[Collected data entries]
******
(** Targets: buy [XYZ], hold [HLD], buy [BAD] (rejected), sell [OVR]. *)
Definition toy_manager : Manager :=
  __init__ [("XYZ"%string, 1 # 5); ("HLD"%string, 1 # 5);
            ("BAD"%string, 1 # 10); ("OVR"%string, 1 # 5)] None.

Definition calm_manager : Manager :=
  __init__ [("XYZ"%string, 1 # 5); ("HLD"%string, 1 # 5)] None.

(** A manager object with an empty console. *)
Definition fresh_obj (equilibrium : dict Q) : Obj :=
  mkObj (__init__ equilibrium None) [].

(** The trivial serializer: the pickled dictionary itself. *)
Definition id_dump (p : pkl_dict) : pkl_dict := p.
Definition id_load (p : pkl_dict) : result pkl_dict := Val p.

(** *** Inputs used in the examples *)

(** An equilibrium with a negative ratio and a total of zero. *)
Definition negative_equilibrium : dict Q :=
  [("A"%string, - (1 # 2)); ("B"%string, 1 # 2)].

(** A manager whose running equilibrium has moved away from the initial
    one. *)
Definition drifted_manager : Manager :=
  self (snd (equilibrium_setter [("A"%string, 3 # 10)]
                                (fresh_obj [("A"%string, 1 # 2)]))).

Definition toy_oov : string -> result Q := fun _ => Val 0.

(** What the toy portfolio shows for [XYZ] (simulated) and [OVR] (live)
    after a gap of one day. *)
Definition toy_step : Q := py_min default_cap (default_step * (86400 / 86400)).

Definition toy_xyz_locals : Pseudo.locals :=
  Pseudo.mkLocals true 100 101 ((1 # 5) * 1000) toy_step.

Definition toy_ovr_locals : Real.locals :=
  Real.mkLocals true 300 0 (300 + 0) (299 + 0) (301 + 0)
                ((300 + 0) / 1000) ((1 # 5) * 1000) toy_step.

Definition toy_ovr_env : Env Toy :=
  mkEnv toy_folio
        [(INFO, MsgWorthTarget "OVR" ((1 # 5) * 1000) (1 # 5) (300 + 0)
                               ((300 + 0) / 1000));
         (INFO, MsgWorthAvailable "OVR" 300 0 (299 + 0) (301 + 0))]
        [].

Definition toy_hld_pseudo : Pseudo.locals :=
  Pseudo.mkLocals true 199 201 ((1 # 5) * 1000) toy_step.

Definition toy_hld_real : Real.locals :=
  Real.mkLocals true 200 0 (200 + 0) (199 + 0) (201 + 0)
                ((200 + 0) / 1000) ((1 # 5) * 1000) toy_step.

Definition toy_hld_env : Env Toy :=
  mkEnv toy_folio
        [(INFO, MsgWorthTarget "HLD" ((1 # 5) * 1000) (1 # 5) (200 + 0)
                               ((200 + 0) / 1000));
         (INFO, MsgWorthAvailable "HLD" 200 0 (199 + 0) (201 + 0))]
        [].

(** The live state in which the order for [BAD] is rejected, and the
    simulated states before and after the iteration of [BAD]. *)
Definition toy_bad_env : Env Toy :=
  Eval vm_compute in
    snd (Real.subroutine toy_manager true 86400 1000 toy_oov "BAD" (1 # 10)
                         toy_env).

Definition toy_before_bad : Env Toy :=
  Eval vm_compute in
    snd (for_each (Pseudo.loop_body toy_manager 86400 (0 : Q))
                  [("XYZ"%string, 1 # 5); ("HLD"%string, 1 # 5)] toy_env).

Definition toy_after_bad : Env Toy :=
  Eval vm_compute in
    snd (Pseudo.loop_body toy_manager 86400 (0 : Q) ("BAD"%string, 1 # 10)
                          toy_before_bad).

Definition calm_after_tick : Env Toy :=
  Eval vm_compute in snd (Pseudo.tick_write calm_manager (0 : Q) toy_env).

(** [xs] is [ys] with some of its elements left out. *)
Inductive subseq {A : Type} : list A -> list A -> Prop :=
| subseq_nil : subseq [] []
| subseq_skip (y : A) (xs ys : list A) : subseq xs ys -> subseq xs (y :: ys)
| subseq_take (x : A) (xs ys : list A) :
    subseq xs ys -> subseq (x :: xs) (x :: ys).

(** A portfolio that is worth nothing, and managers with progression
    functions of their own: one that always returns a step of [2], one that
    always returns [1/10]. *)
Definition broke_env : Env Toy := mkEnv (mkToy [] 0) [] [].

Definition hasty_manager : Manager :=
  __init__ [("XYZ"%string, 1 # 5)]
           (Some (mkParams None (Some (fun _ => Val 2)) None)).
******
Copy out the range of lines above starting at the line with "Definition toy_hld_env : Env" and ending at the line with "Definition toy_bad_env : Env", exactly and including both.

Definition toy_hld_env : Env Toy :=
  mkEnv toy_folio
        [(INFO, MsgWorthTarget "HLD" ((1 # 5) * 1000) (1 # 5) (200 + 0)
                               ((200 + 0) / 1000));
         (INFO, MsgWorthAvailable "HLD" 200 0 (199 + 0) (201 + 0))]
        [].

(** The live state in which the order for [BAD] is rejected, and the
    simulated states before and after the iteration of [BAD]. *)
Definition toy_bad_env : Env Toy :=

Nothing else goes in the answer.